By the way, this strategy doesn’t work for all strength athletes. There is a group that gets fat if they do carbohydrate supplementation. That’s why we are interested in the Brazilian study: it may tell us how strength and endurance athletes can load up more effectively with carbohydrates.

The Brazilians wondered whether the use of whey or whey protein hydrolysate would boost the activity of GLUT4 during rest or after training. So they did an animal study in which they gave a group of rats feed for nine days that contained casein as a source of protein [CAS]. In two other groups, whey [WP] or whey protein hydrolysate [WHP] functioned as the protein source. Whey protein hydrolysate is whey that has been cut into small pieces.

After nine days the researchers got half of each of the three groups to run on on a treadmill for an hour [Exercised]. Sixteen hours later the researchers examined the muscle cells and the blood of the animals. The researchers also examined the other half of the rats, which had taken no exercise [Sedentary].

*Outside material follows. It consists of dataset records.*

(** * Thumbnail composition engine: a shallow embedding of
      [scripts/set_thumbnail.py]

    The development follows the layout of the Python module: override
    cascade, asset locator, image transforms, text fitting and the sprite
    placement arithmetic of [main]; then [slugify] of [scripts/_shared.py]
    and [EditorState.set_values] of [scripts/editor_server.py].

    Numeric conventions.  Python [int] is [Z].  Python [float] is modelled
    by the exact rationals [Q]: every arithmetic expression of the source
    is written with the same operators, and the rounding error of binary64
    arithmetic is not represented.  The one exception is the fitted height
    of the asset locator ([scaled_height_for_path] and the comparison made
    on it), whose outcome depends on that rounding: there a [float] is an
    IEEE 754 binary64 number, with the kernel's primitive operations.
    [round] is Python's round-half-to-even.
    Strings are sequences of one-byte characters; [str.lower] and the
    whitespace class act on the ASCII range. *)

From Stdlib Require Import PrimFloat.
From Stdlib Require Uint63 FloatAxioms.
From Stdlib Require Import ZArith QArith Qround Qminmax String Ascii List Lia Bool.
From Stdlib Require Import Lqa Sorted Permutation.
From stdpp Require Import base option list gmap strings.
Import ListNotations.

#[local] Set Warnings "-register-all".
#[local] Set Warnings "-inexact-float".

Local Open Scope string_scope.
Local Open Scope Z_scope.

(** ** Exceptions *)

Inductive exn : Type :=
| RuntimeError (msg : string)
| TypeError
| ValueError
| AttributeError
| ZeroDivisionError
| FileNotFoundError.

Inductive result (A : Type) : Type :=
| Ok (a : A)
| Raise (e : exn).
Arguments Ok {A} a.
Arguments Raise {A} e.

Definition rbind {A B : Type} (r : result A) (k : A -> result B) : result B :=
  match r with
  | Ok a => k a
  | Raise e => Raise e
  end.

Notation "x <-- r ;; k" := (rbind r (fun x => k))
  (at level 60, r at next level, right associativity).


(** ** Python numbers *)

(** [round(q)]: nearest integer, ties to the even one. *)
Definition py_round (q : Q) : Z :=
  let f := Qfloor q in
  let twice_frac := (2 * (q - inject_Z f))%Q in
  match (twice_frac ?= 1)%Q with
  | Lt => f
  | Gt => f + 1
  | Eq => if Z.even f then f else f + 1
  end.

(** [int(q)] on a float truncates toward zero. *)
Definition py_trunc (q : Q) : Z := Z.quot (Qnum q) (Z.pos (Qden q)).

(** [scale_value(value, scale) = int(round(value * scale))]. *)
Definition scale_value (value : Z) (scale : Q) : Z :=
  py_round (inject_Z value * scale)%Q.

(** ** Python strings *)

Definition chars (s : string) : list ascii := list_ascii_of_string s.
Definition str (l : list ascii) : string := string_of_list_ascii l.

Definition code (c : ascii) : N := N_of_ascii c.

Definition is_upper (c : ascii) : bool := ((65 <=? code c) && (code c <=? 90))%N.
Definition is_lower_alnum (c : ascii) : bool :=
  (((97 <=? code c) && (code c <=? 122)) || ((48 <=? code c) && (code c <=? 57)))%N.

Definition lower_char (c : ascii) : ascii :=
  if is_upper c then ascii_of_N (code c + 32) else c.

(** [str.lower()] *)
Definition lower (s : string) : string := str (map lower_char (chars s)).

(** [str.isspace()] on one character of the ASCII range. *)
Definition is_space (c : ascii) : bool :=
  (((9 <=? code c) && (code c <=? 13)) || ((28 <=? code c) && (code c <=? 32)))%N.

(** [normalize_token(text)]:
    [re.sub(r"[^a-z0-9]+", "", text.lower().replace("&", "and"))]. *)
Definition normalize_token (text : string) : string :=
  let lowered := chars (lower text) in
  let replaced :=
    flat_map (fun c => if Ascii.eqb c "&"%char then chars "and" else [c]) lowered in
  str (List.filter is_lower_alnum replaced).

Fixpoint join (sep : string) (l : list string) : string :=
  match l with
  | [] => ""
  | [x] => x
  | x :: rest => x ++ sep ++ join sep rest
  end.

(** ** JSON payloads as produced by [json.load] *)

Inductive json : Type :=
| JNull
| JBool (b : bool)
| JInt (z : Z)
| JFloat (q : Q)
| JStr (s : string)
| JArr (items : list json)
| JObj (members : list (string * json)).

(** [key in block] and [block.get(key)] on a decoded object. *)
Fixpoint jget (members : list (string * json)) (key : string) : option json :=
  match members with
  | [] => None
  | (k, v) :: rest => if String.eqb k key then Some v else jget rest key
  end.

Definition jhas (members : list (string * json)) (key : string) : bool :=
  match jget members key with Some _ => true | None => false end.

(** [value.get(key)] with the default [None]. *)
Definition jget_none (members : list (string * json)) (key : string) : json :=
  match jget members key with Some v => v | None => JNull end.
(** * The x264 bridge of mediadevices: [pkg/codec/x264/bridge.h]

    A shallow embedding of the C bridge that drives the x264 engine:
    [enc_new], [apply_target_bitrate], [enc_encode] and [enc_close].

    The bridge owns an [Encoder] structure; the x264 library is an external
    collaborator and is taken as a parameter (record [engine]).  Memory the
    bridge allocates and releases is tracked as a finite set of live blocks,
    and every call into the engine is appended to a log, so that both "this
    block is released" and "this entry point is (not) invoked" are
    statements about the final state. *)

From Stdlib Require Import ZArith QArith String Lia.
From stdpp Require Import base tactics option gmap vector.

#[local] Open Scope Z_scope.

(* ===================================================================== *)
(** ** Error codes (bridge.h, lines 6-11) *)
(* ===================================================================== *)

Definition ERR_DEFAULT_PRESET : Z := -1.
Definition ERR_APPLY_PROFILE : Z := -2.
Definition ERR_ALLOC_PICTURE : Z := -3.
Definition ERR_OPEN_ENGINE : Z := -4.
Definition ERR_ENCODE : Z := -5.
Definition ERR_BITRATE_RECONFIG : Z := -6.

(** [#define RC_MARGIN 10000] (line 82). *)
Definition RC_MARGIN : Z := 10000.

(* ===================================================================== *)
(** ** Values *)
(* ===================================================================== *)

(** The C [int] of the target: 32 bits, two's complement. *)
Definition INT_MIN : Z := - 2 ^ 31.
Definition INT_MAX : Z := 2 ^ 31 - 1.
Definition int_range (z : Z) : Prop := INT_MIN <= z <= INT_MAX.

(** A C [int] used as a condition is true when it is not zero. *)
Definition truthy (z : Z) : bool := negb (z =? 0).

(** Addresses of heap blocks; a C pointer is [NULL] or an address. *)
Definition loc : Type := positive.
Definition ptr : Type := option loc.
Definition NULL : ptr := None.

(** The two [float] fields the bridge assigns hold decimal literals; a float
    field is represented by the rational value of the literal stored in it. *)
Definition cfloat : Type := Q.

(** Frame types and rate-control methods, the symbolic constants of x264.h
    that the bridge stores into [i_type] and [i_rc_method]. *)
Inductive x264_frame_type : Type :=
| X264_TYPE_AUTO | X264_TYPE_IDR | X264_TYPE_I | X264_TYPE_P
| X264_TYPE_BREF | X264_TYPE_B | X264_TYPE_KEYFRAME.

Inductive x264_rc_method : Type :=
| X264_RC_CQP | X264_RC_CRF | X264_RC_ABR.

(** [param.rc]: the rate-control sub-structure of [x264_param_t]. *)
Record x264_rc_t : Type := mk_rc {
  i_rc_method : x264_rc_method;
  i_bitrate : Z;
  f_rate_tolerance : cfloat;
  i_vbv_max_bitrate : Z;
  i_vbv_buffer_size : Z;
  f_vbv_buffer_init : cfloat;
  rc_other : list Z  (* the rate-control fields the bridge never names *)
}.

(** [x264_param_t]: the fields the bridge names, and the rest of the
    structure ([param_other]), which only the engine reads and writes. *)
Record x264_param_t : Type := mk_param {
  i_csp : Z;
  i_width : Z;
  i_height : Z;
  i_fps_num : Z;
  i_fps_den : Z;
  i_keyint_max : Z;
  rc : x264_rc_t;
  b_repeat_headers : Z;
  b_annexb : Z;
  param_other : list Z
}.

(** [x264_image_t]: [i_stride[4]] and [plane[4]] are fixed-size arrays. *)
Record x264_image_t : Type := mk_image {
  img_i_csp : Z;
  i_plane : Z;
  i_stride : vec Z 4;
  plane : vec ptr 4
}.

Record x264_picture_t : Type := mk_picture {
  i_type : x264_frame_type;
  i_pts : Z;
  img : x264_image_t;
  pic_other : list Z
}.

Record x264_nal_t : Type := mk_nal {
  i_payload : Z;
  p_payload : ptr
}.

(** [typedef struct Slice] (lines 13-16). *)
Record Slice : Type := mk_Slice {
  data : ptr;
  data_len : Z
}.

(** [typedef struct Encoder] (lines 18-23). *)
Record Encoder : Type := mk_Encoder {
  h : ptr;
  pic_in : x264_picture_t;
  param : x264_param_t;
  force_key_frame : Z
}.

(** The [char *preset] argument: a heap block and the characters in it. *)
Record cstring : Type := mk_cstring {
  addr : loc;
  chars : string
}.

(** *** Field assignments *)

Definition set_i_bitrate (v : Z) (r : x264_rc_t) : x264_rc_t :=
  mk_rc (i_rc_method r) v (f_rate_tolerance r) (i_vbv_max_bitrate r)
        (i_vbv_buffer_size r) (f_vbv_buffer_init r) (rc_other r).
Definition set_i_rc_method (v : x264_rc_method) (r : x264_rc_t) : x264_rc_t :=
  mk_rc v (i_bitrate r) (f_rate_tolerance r) (i_vbv_max_bitrate r)
        (i_vbv_buffer_size r) (f_vbv_buffer_init r) (rc_other r).
Definition set_f_rate_tolerance (v : cfloat) (r : x264_rc_t) : x264_rc_t :=
  mk_rc (i_rc_method r) (i_bitrate r) v (i_vbv_max_bitrate r)
        (i_vbv_buffer_size r) (f_vbv_buffer_init r) (rc_other r).
Definition set_i_vbv_max_bitrate (v : Z) (r : x264_rc_t) : x264_rc_t :=
  mk_rc (i_rc_method r) (i_bitrate r) (f_rate_tolerance r) v
        (i_vbv_buffer_size r) (f_vbv_buffer_init r) (rc_other r).
Definition set_i_vbv_buffer_size (v : Z) (r : x264_rc_t) : x264_rc_t :=
  mk_rc (i_rc_method r) (i_bitrate r) (f_rate_tolerance r)
        (i_vbv_max_bitrate r) v (f_vbv_buffer_init r) (rc_other r).
Definition set_f_vbv_buffer_init (v : cfloat) (r : x264_rc_t) : x264_rc_t :=
  mk_rc (i_rc_method r) (i_bitrate r) (f_rate_tolerance r)
        (i_vbv_max_bitrate r) (i_vbv_buffer_size r) v (rc_other r).

Definition set_rc (f : x264_rc_t -> x264_rc_t) (p : x264_param_t) : x264_param_t :=
  mk_param (i_csp p) (i_width p) (i_height p) (i_fps_num p) (i_fps_den p)
           (i_keyint_max p) (f (rc p)) (b_repeat_headers p) (b_annexb p)
           (param_other p).
Definition set_i_csp (v : Z) (p : x264_param_t) : x264_param_t :=
  mk_param v (i_width p) (i_height p) (i_fps_num p) (i_fps_den p)
           (i_keyint_max p) (rc p) (b_repeat_headers p) (b_annexb p)
           (param_other p).
Definition set_i_width (v : Z) (p : x264_param_t) : x264_param_t :=
  mk_param (i_csp p) v (i_height p) (i_fps_num p) (i_fps_den p)
           (i_keyint_max p) (rc p) (b_repeat_headers p) (b_annexb p)
           (param_other p).
Definition set_i_height (v : Z) (p : x264_param_t) : x264_param_t :=
  mk_param (i_csp p) (i_width p) v (i_fps_num p) (i_fps_den p)
           (i_keyint_max p) (rc p) (b_repeat_headers p) (b_annexb p)
           (param_other p).
Definition set_i_fps_num (v : Z) (p : x264_param_t) : x264_param_t :=
  mk_param (i_csp p) (i_width p) (i_height p) v (i_fps_den p)
           (i_keyint_max p) (rc p) (b_repeat_headers p) (b_annexb p)
           (param_other p).
Definition set_i_fps_den (v : Z) (p : x264_param_t) : x264_param_t :=
  mk_param (i_csp p) (i_width p) (i_height p) (i_fps_num p) v
           (i_keyint_max p) (rc p) (b_repeat_headers p) (b_annexb p)
           (param_other p).
Definition set_i_keyint_max (v : Z) (p : x264_param_t) : x264_param_t :=
  mk_param (i_csp p) (i_width p) (i_height p) (i_fps_num p) (i_fps_den p)
           v (rc p) (b_repeat_headers p) (b_annexb p) (param_other p).
Definition set_b_repeat_headers (v : Z) (p : x264_param_t) : x264_param_t :=
  mk_param (i_csp p) (i_width p) (i_height p) (i_fps_num p) (i_fps_den p)
           (i_keyint_max p) (rc p) v (b_annexb p) (param_other p).
Definition set_b_annexb (v : Z) (p : x264_param_t) : x264_param_t :=
  mk_param (i_csp p) (i_width p) (i_height p) (i_fps_num p) (i_fps_den p)
           (i_keyint_max p) (rc p) (b_repeat_headers p) v (param_other p).

Definition set_plane (i : fin 4) (v : ptr) (pic : x264_picture_t) : x264_picture_t :=
  mk_picture (i_type pic) (i_pts pic)
             (mk_image (img_i_csp (img pic)) (i_plane (img pic))
                       (i_stride (img pic)) (vinsert i v (plane (img pic))))
             (pic_other pic).
Definition set_i_type (v : x264_frame_type) (pic : x264_picture_t) : x264_picture_t :=
  mk_picture v (i_pts pic) (img pic) (pic_other pic).

Definition set_h (v : ptr) (e : Encoder) : Encoder :=
  mk_Encoder v (pic_in e) (param e) (force_key_frame e).
Definition set_pic_in (v : x264_picture_t) (e : Encoder) : Encoder :=
  mk_Encoder (h e) v (param e) (force_key_frame e).
Definition set_param (v : x264_param_t) (e : Encoder) : Encoder :=
  mk_Encoder (h e) (pic_in e) v (force_key_frame e).
Definition set_force_key_frame (v : Z) (e : Encoder) : Encoder :=
  mk_Encoder (h e) (pic_in e) (param e) v.

(* ===================================================================== *)
(** ** The engine *)
(* ===================================================================== *)

(** What [x264_encoder_encode] hands back: its return value and the NAL
    array it stores through [pp_nal].  ([pi_nal] and [pic_out] are written
    too, but the bridge never reads them.) *)
Record encode_out : Type := mk_encode_out {
  frame_size : Z;
  nal : list x264_nal_t
}.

The figures below show that in both the active and non-active rats the amount of glycogen was highest in the animals that had been given whey protein hydrolysate.

1

Whey protein hydrolysate did not boost the production of insulin but it did activate the glucose transporter GLUT4 in the muscle cells. That probably happened via the anabolic signal molecule AKT. One way in which AKT becomes more active is when insulin interacts with its receptor, but in this case the increased activity of AKT had nothing to do with the increased insulin effect. Whey protein hydrolysate – and to a less extent non-hydrolysed whey protein – activated GLUT4 independently from insulin.

2

“These results should encourage further studies considering the potential of whey protein and whey protein hydrolysate in the treatment or prevention of insulin resistance and type 2 diabetes, a disease in which translocation of GLUT-4 to the plasma membrane is reduced”, the researchers conclude.

How whey protein hydrolysate turns on the signal molecule AKT the researchers don’t know. At the start of the article they suggest that the effect may be the work of BCAA peptides, but later on they suggest a different theory. Whey protein hydrolysate, and to a lesser extent whey, contain large amounts of methionine and cysteine [in the table the word cystine is used, but that’s a typing error]. Methionine and cysteine are precursors of taurine.

3

Taurine may well be responsible for increased GLUT4 activity, the researchers say.

Well, well. That’s interesting: BCAA peptides are enormously expensive, taurine is not.

Whey protein hydrolysate increases translocation of GLUT-4 to the plasma membrane independent of insulin in wistar rats.

Morato PN, Lollo PC, Moura CS, Batista TM, Camargo RL, Carneiro EM, Amaya-Farfan J.

Source

University of Campinas (UNICAMP), Faculty of Food Engineering (FEA), Campinas, São Paulo, Brazil.

Abstract

Whey protein (WP) and whey protein hydrolysate (WPH) have the recognized capacity to increase glycogen stores. The objective of this study was to verify if consuming WP and WPH could also increase the concentration of the glucose transporters GLUT-1 and GLUT-4 in the plasma membrane (PM) of the muscle cells of sedentary and exercised animals. Forty-eight Wistar rats were divided into 6 groups (n?=?8 per group), were treated and fed with experimental diets for 9 days as follows: a) control casein (CAS); b) WP; c) WPH; d) CAS exercised; e) WP exercised; and f) WPH exercised. After the experimental period, the animals were sacrificed, muscle GLUT-1 and GLUT-4, p85, Akt and phosphorylated Akt were analyzed by western blotting, and the glycogen, blood amino acids, insulin levels and biochemical health indicators were analyzed using standard methods. Consumption of WPH significantly increased the concentrations of GLUT-4 in the PM and glycogen, whereas the GLUT-1 and insulin levels and the health indicators showed no alterations. The physical exercise associated with consumption of WPH had favorable effects on glucose transport into muscle. These results should encourage new studies dealing with the potential of both WP and WPH for the treatment or prevention of type II diabetes, a disease in which there is reduced translocation of GLUT-4 to the plasma membrane.